Alasan Orang Bergosip (dalam kajian Ilmiah)

Gosip. Semua manusia mengambil bagian dalam bentuk tertentu, meskipun ada pepatah kuno, “Jika Anda tidak memiliki sesuatu yang baik untuk dikatakan, jangan katakan apa-apa.” Baik itu obrolan di tempat kerja, berbagi berita keluarga atau teks grup antar teman, tidak dapat dihindari bahwa setiap orang yang berbicara, yah, berbicara tentang orang lain.

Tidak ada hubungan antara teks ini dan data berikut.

(** Asking for a new identifier replaces the stored one: the next
    initialisation returns the new identifier, which is not taken from the
    storage but built from the random number and the time. *)
Theorem generateNewAnonymousId_replaces
        (storage : option jsstring) (random36 random36' : jsstring) (now now' : N) :
  let '(newId, storage1) := generateNewAnonymousId true storage random36 now in
  newId = generateAnonymousId random36 now
  /\ initialAnonymousId true storage1 random36' now' = (newId, Some newId).
Proof.
  unfold generateNewAnonymousId, initialAnonymousId.
  split; reflexivity.
Qed.

(** X5: the stored user id is created once: a storage without a (non-empty)
    entry receives the generated uuid, which is the id returned; a storage
    with an entry is left as it is and its entry is the id returned; either
    way the storage holds the id afterwards, and from then on the same id
    is returned whatever uuid would be generated. *)
Theorem storedUserId_cached (storage : option jsstring) (uuid uuid' : jsstring) :
  uuid <> [] ->
  let '(id, storage1) := storedUserId storage uuid in
  (storage = None \/ storage = Some [] -> id = uuid)
  /\ (forall c stored, storage = Some (c :: stored) ->
        id = c :: stored /\ storage1 = storage)
  /\ storage1 = Some id
  /\ id <> []
  /\ storedUserId storage1 uuid' = (id, storage1).
Proof.
  intros Hne. unfold storedUserId.
  destruct storage as [[|c stored]|].
  - destruct uuid as [|u uuid]; [congruence|].
    split; [reflexivity|]. split; [discriminate|]. repeat split. discriminate.
  - split; [intros [H|H]; discriminate|].
    split; [intros c' stored' H; injection H as <- <-; split; reflexivity|].
    repeat split. discriminate.
  - destruct uuid as [|u uuid]; [congruence|].
    split; [reflexivity|]. split; [discriminate|]. repeat split. discriminate.
Qed.

Lemma storedUserId_cached_witness :
  fst (storedUserId None (str "9a7b")) = str "9a7b"
  /\ snd (storedUserId None (str "9a7b")) = Some (str "9a7b")
  /\ storedUserId (Some (str "9a7b")) (str "0000")
     = (str "9a7b", Some (str "9a7b")).
Proof.
  pose proof (storedUserId_cached None (str "9a7b") (str "0000")
                ltac:(discriminate)) as H.
  cbv beta iota delta [storedUserId] in H.
  destruct H as (Hnew & _ & Hstored & _ & Hagain).
  split; [exact (Hnew (or_introl eq_refl))|]. split; [exact Hstored|exact Hagain].
Defined.

(** X6: an identifier made by [generateAnonymousId] always passes the check
    of the author id of the placeholder forum handler: a POST carrying it,
    with a content that is present and holds no email address, is answered
    201 with the fields echoed. *)
Theorem generated_id_is_accepted
        (now : Z) (random36 : jsstring) (time : N) (title content threadId : value) :
  truthy content = true ->
  test emailPattern (to_string content) = false ->
  handler now (post_request title content
                 (VStr (generateAnonymousId random36 time)) threadId)
  = Respond 201
      (Post {| c_id := decimal now; c_title := title; c_content := content;
               c_authorId := VStr (generateAnonymousId random36 time);
               c_threadId := threadId; c_createdAt := now |}).
Proof.
  intros Hc He. unfold handler, post_request. cbn [method body b_title b_content b_authorId b_threadId].
  change (jsstring_eqb (str "POST") (str "GET")) with false.
  change (jsstring_eqb (str "POST") (str "POST")) with true.
  cbv iota. rewrite Hc.
  change (truthy (VStr (generateAnonymousId random36 time))) with true.
  cbn [negb orb]. rewrite generateAnonymousId_prefix. cbn [negb].
  rewrite He. reflexivity.
Qed.

Lemma generated_id_is_accepted_witness :
  handler 5 (post_request (VStr (str "Hello")) (VStr (str "This is a test post"))
               (VStr (generateAnonymousId (str "0.k3j2h1g9xyz") 1700000000000))
               VUndefined)
  = Respond 201
      (Post {| c_id := decimal 5; c_title := VStr (str "Hello");
               c_content := VStr (str "This is a test post");
               c_authorId := VStr (generateAnonymousId (str "0.k3j2h1g9xyz") 1700000000000);
               c_threadId := VUndefined; c_createdAt := 5 |}).
Proof.
  apply generated_id_is_accepted; vm_compute; reflexivity.
Defined.

End SessionFacts.

(** ** The forum handler: the store across requests *)
Module ForumApiMore.
Import Js Http Regex Store ForumApi StoreInvariant Scenario ForumApiFacts.

Lemma has_thread_spec (db : Db) (id : jsstring) :
  has_thread db id = true <-> In id (map t_id (forum_threads db)).
Proof.
  unfold has_thread. rewrite existsb_exists, in_map_iff. split.
  - intros (t & Hin & Heq). apply bool_decide_eq_true in Heq. eauto.
  - intros (t & Heq & Hin). exists t. split; [exact Hin|].
    apply bool_decide_eq_true. exact Heq.
Qed.

Lemma has_post_spec (db : Db) (id : jsstring) :
  has_post db id = true <-> In id (map p_id (forum_posts db)).
Proof.
  unfold has_post. rewrite existsb_exists, in_map_iff. split.
  - intros (t & Hin & Heq). apply bool_decide_eq_true in Heq. eauto.
  - intros (t & Heq & Hin). exists t. split; [exact Hin|].
    apply bool_decide_eq_true. exact Heq.
Qed.

#[local] Instance created_asc_transitive : Transitive created_asc.
Proof. unfold created_asc. intros x y z. lia. Qed.

#[local] Instance created_asc_is_total : Total created_asc.
Proof. unfold created_asc. intros x y. lia. Qed.

#[local] Instance activity_desc_transitive : Transitive activity_desc.
Proof. unfold activity_desc. intros x y z. lia. Qed.

#[local] Instance activity_desc_is_total : Total activity_desc.
Proof. unfold activity_desc. intros x y. lia. Qed.

Lemma has_thread_false (db : Db) (id : jsstring) :
  has_thread db id = false -> ~ In id (map t_id (forum_threads db)).
Proof. intros H Hin. apply has_thread_spec in Hin. congruence. Qed.

(** The id of an accepted insert is new. *)
Lemma insert_thread_fresh (env : Env) (k : nat) (db db1 : Db)
      (title author_id : value) (thread : thread_row) :
  insert_thread env k db title author_id = (Ok thread, db1) ->
  has_thread db (t_id thread) = false.
Proof.
  unfold insert_thread. intros H.
  destruct (fails env k); [discriminate|].
  destruct (negb (not_null title && not_null author_id)); [discriminate|].
  destruct (has_thread db (uuid env k)) eqn:E; [discriminate|].
  injection H as <- _. exact E.
Qed.

Lemma insert_post_fresh (env : Env) (k : nat) (db db1 : Db)
      (thread_id content author_id : value) (post : post_row) :
  insert_post env k db thread_id content author_id = (Ok post, db1) ->
  has_post db (p_id post) = false.
Proof.
  unfold insert_post. intros H.
  destruct (fails env k); [discriminate|].
  destruct (negb (not_null thread_id && not_null content && not_null author_id));
    [discriminate|].
  destruct (has_thread db (to_string thread_id)); [|discriminate].
  destruct (has_post db (uuid env k)) eqn:E; [discriminate|].
  injection H as <- _. exact E.
Qed.

Lemma consistent_db_two : consistent db_two.
Proof.
  split; [|split].
  - refine (bool_decide_unpack _ _). vm_compute. exact I.
  - refine (bool_decide_unpack _ _). vm_compute. exact I.
  - repeat constructor.
Qed.

(** X8: a request that is turned down (400 or 405), and every GET (200),
    leaves the store exactly as it was. *)
Theorem handler_rejection_leaves_store
        (env : Env) (db db' : Db) (req : Request) (status : Z) (b : json) :
  handler env db req = (Respond status b, db') ->
  status = 400 \/ status = 405 \/ status = 200 ->
  db' = db.
Proof.
  unfold handler, handle_post. intros H Hst.
  destruct (jsstring_eqb (method req) (str "GET")); [congruence|].
  destruct (jsstring_eqb (method req) (str "POST")); [|congruence].
  destruct (negb (truthy (b_authorId (body req))) || negb (truthy (b_content (body req))));
    [congruence|].
  destruct (test emailPattern (to_string (b_content (body req)))); [congruence|].
  destruct (truthy (b_threadId (body req))).
  - destruct (insert_post env 0 db _ _ _) as [[data|m] db1] eqn:Ep.
    + destruct (update_last_activity env 1 db1 _ _) as [u db2].
      injection H as <- _ _. lia.
    + injection H as <- _ _. lia.
  - destruct (negb (truthy (b_title (body req)))); [congruence|].
    destruct (insert_thread env 0 db _ _) as [[thread|m] db1] eqn:Et.
    + destruct (insert_post env 1 db1 _ _ _) as [[post|m] db2] eqn:Ep;
        injection H as <- _ _; lia.
    + injection H as <- _ _. lia.
Qed.
Lemma export_events_ok (courses : list ElkaCourse) :
  Forall (fun c => days c <> [] /\ time_gtb (start_time c) (end_time c) = false)
         courses ->
  forall uid events, (forall e, e ∈ events -> (ev_uid e < uid)%nat) ->
  exists added,
    export_events utc_of_local uid courses events = Ok (events ++ added)
    /\ Forall2 (event_of_course utc_of_local) courses added
    /\ map ev_uid added = seq uid (length courses).
Proof.
  induction 1 as [|c cs [Hd Hw] Hcs IH]; intros uid events Hfresh.
  - exists []. rewrite app_nil_r. split; [done|]. split; constructor.
  - destruct (course_event_ok uid c Hd Hw) as (e & He & Huid & Hspec).
    simpl. rewrite He.
    assert (Hadd : add_event e events = events ++ [e]).
    { unfold add_event. rewrite decide_False; [done|].
      intros Hin. apply list_elem_of_fmap in Hin as (e' & Heq & He').
      specialize (Hfresh e' He'). lia. }
    rewrite Hadd.
    destruct (IH (S uid) (events ++ [e])) as (added & Hex & Hall & Huids).
    { intros e' He'. apply elem_of_app in He' as [He'|He'].
      - specialize (Hfresh e' He'). lia.
      - apply list_elem_of_singleton in He'. subst. lia. }
    exists (e :: added). rewrite Hex, <- app_assoc. split; [done|].
    split; [by constructor|]. simpl. by rewrite Huid, Huids.
Qed.

(** C5: for a course list whose courses have at least one date and an
    end not before their start (what [create_course] guarantees for the
    times; see C7 and C10 for the rest), [export] writes one event per
    course, in course order, each with a distinct uid so that the event
    set keeps them all: its begin and end are the first date at the
    start and end times, its name, description and location are the
    course's, and its single extra line is [RDATE] with the instants of
    all the dates at the start time, comma-joined. *)
Theorem export_one_event_per_course (uid0 : nat) (cal_name : string) (w : World)
  (courses : list ElkaCourse) :
  Forall (fun c => days c <> [] /\ time_gtb (start_time c) (end_time c) = false)
         courses ->
  exists events,
    export utc_of_local uid0 cal_name w courses
      = Ok (mk_World (pickles w) (<[cal_name +:+ ".ics" := events]> (ics_files w)))
    /\ Forall2 (event_of_course utc_of_local) courses events
    /\ NoDup (map ev_uid events).
Proof.
  intros Hok.
  destruct (export_events_ok courses Hok uid0 []) as (added & Hex & Hall & Huids).
  { intros e He. by apply elem_of_nil in He. }
  exists added. unfold export. rewrite Hex. simpl.
  split; [done|]. split; [done|]. rewrite Huids. apply NoDup_seq.
Qed.

End ExportProofs.

Lemma export_one_event_per_course_witness :
  Forall (fun c => days c <> [] /\ time_gtb (start_time c) (end_time c) = false)
         [course_a; course_b]
  /\ exists events,
       export utc_zone 0 "cal" empty_world [course_a; course_b]
         = Ok (mk_World ∅ (<["cal" +:+ ".ics" := events]> ∅))
       /\ Forall2 (event_of_course utc_zone) [course_a; course_b] events
       /\ NoDup (map ev_uid events).
Proof.
  assert (H : Forall (fun c => days c <> [] /\ time_gtb (start_time c) (end_time c) = false)
                     [course_a; course_b])
    by (repeat constructor; discriminate).
  split; [exact H|].
  exact (export_one_event_per_course utc_zone 0 "cal" empty_world
           [course_a; course_b] H).
Defined.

Faktanya, sebuah penelitian observasional 1993 menemukan bahwa partisipan pria menghabiskan 55% waktu percakapan dan partisipan wanita menghabiskan 67% waktu percakapan untuk “diskusi topik yang relevan secara sosial.” Orang-orang cenderung menganggap gosip identik dengan desas-desus jahat, cemoohan, atau penyebaran tabloid scoop. Tetapi para peneliti sering mendefinisikannya secara lebih luas: sebagai “berbicara tentang orang-orang yang tidak hadir,” kata Megan Robbins, asisten profesor psikologi di The University of California, Riverside. “Ini adalah sesuatu yang datang secara alami kepada kami” – bagian integral dari percakapan, berbagi informasi, dan bahkan pembangunan komunitas. “Itu tidak selalu negatif,” tambah David Ludden, profesor psikologi di Georgia Gwinnett College dan penulis The Psychology of Language: An Integrated Approach. “Itu bisa positif atau netral.”

Media Sosial

Dalam meta-analisis 2019 yang diterbitkan dalam jurnal Social Psychological and Personality Science, Robbins dan seorang kolega menemukan bahwa, dari rata-rata 52 menit sehari yang dihabiskan 467 subjek bergosip, tiga perempat dari gosip itu sebenarnya netral. Salah satu subjek misalnya, berbicara tentang seseorang yang sedang menonton banyak film agar tetap terkini. “Itu agak membosankan,” kata Robbins, “tidak cabul dan negatif” sama sekali.

Hanya sebagian kecil dari percakapan yang dianalisis – sekitar 15% – dianggap gosip negatif (meskipun gosip positif masih berjumlah lebih kecil, hanya 9%). Jadi, meskipun benar bahwa orang dapat menghabiskan banyak waktu untuk berbicara tentang teman sebayanya, seringkali obrolan itu tidak berbahaya.

Mengapa orang bergosip?

Beberapa peneliti berpendapat bahwa gosip membantu nenek moyang kita bertahan hidup. Psikolog evolusi Robin Dunbar pertama kali memelopori ide ini, membandingkan gosip dengan primata dandan yang terlibat sebagai sarana ikatan. Alih-alih memilih kutu dan kotoran dari satu sama lain untuk mengikat, Ludden menjelaskan, kita sekarang berbicara, yang merupakan “di mana gosip masuk, karena obrolan-obrolan kebanyakan berbicara tentang orang lain dan menyampaikan informasi sosial.”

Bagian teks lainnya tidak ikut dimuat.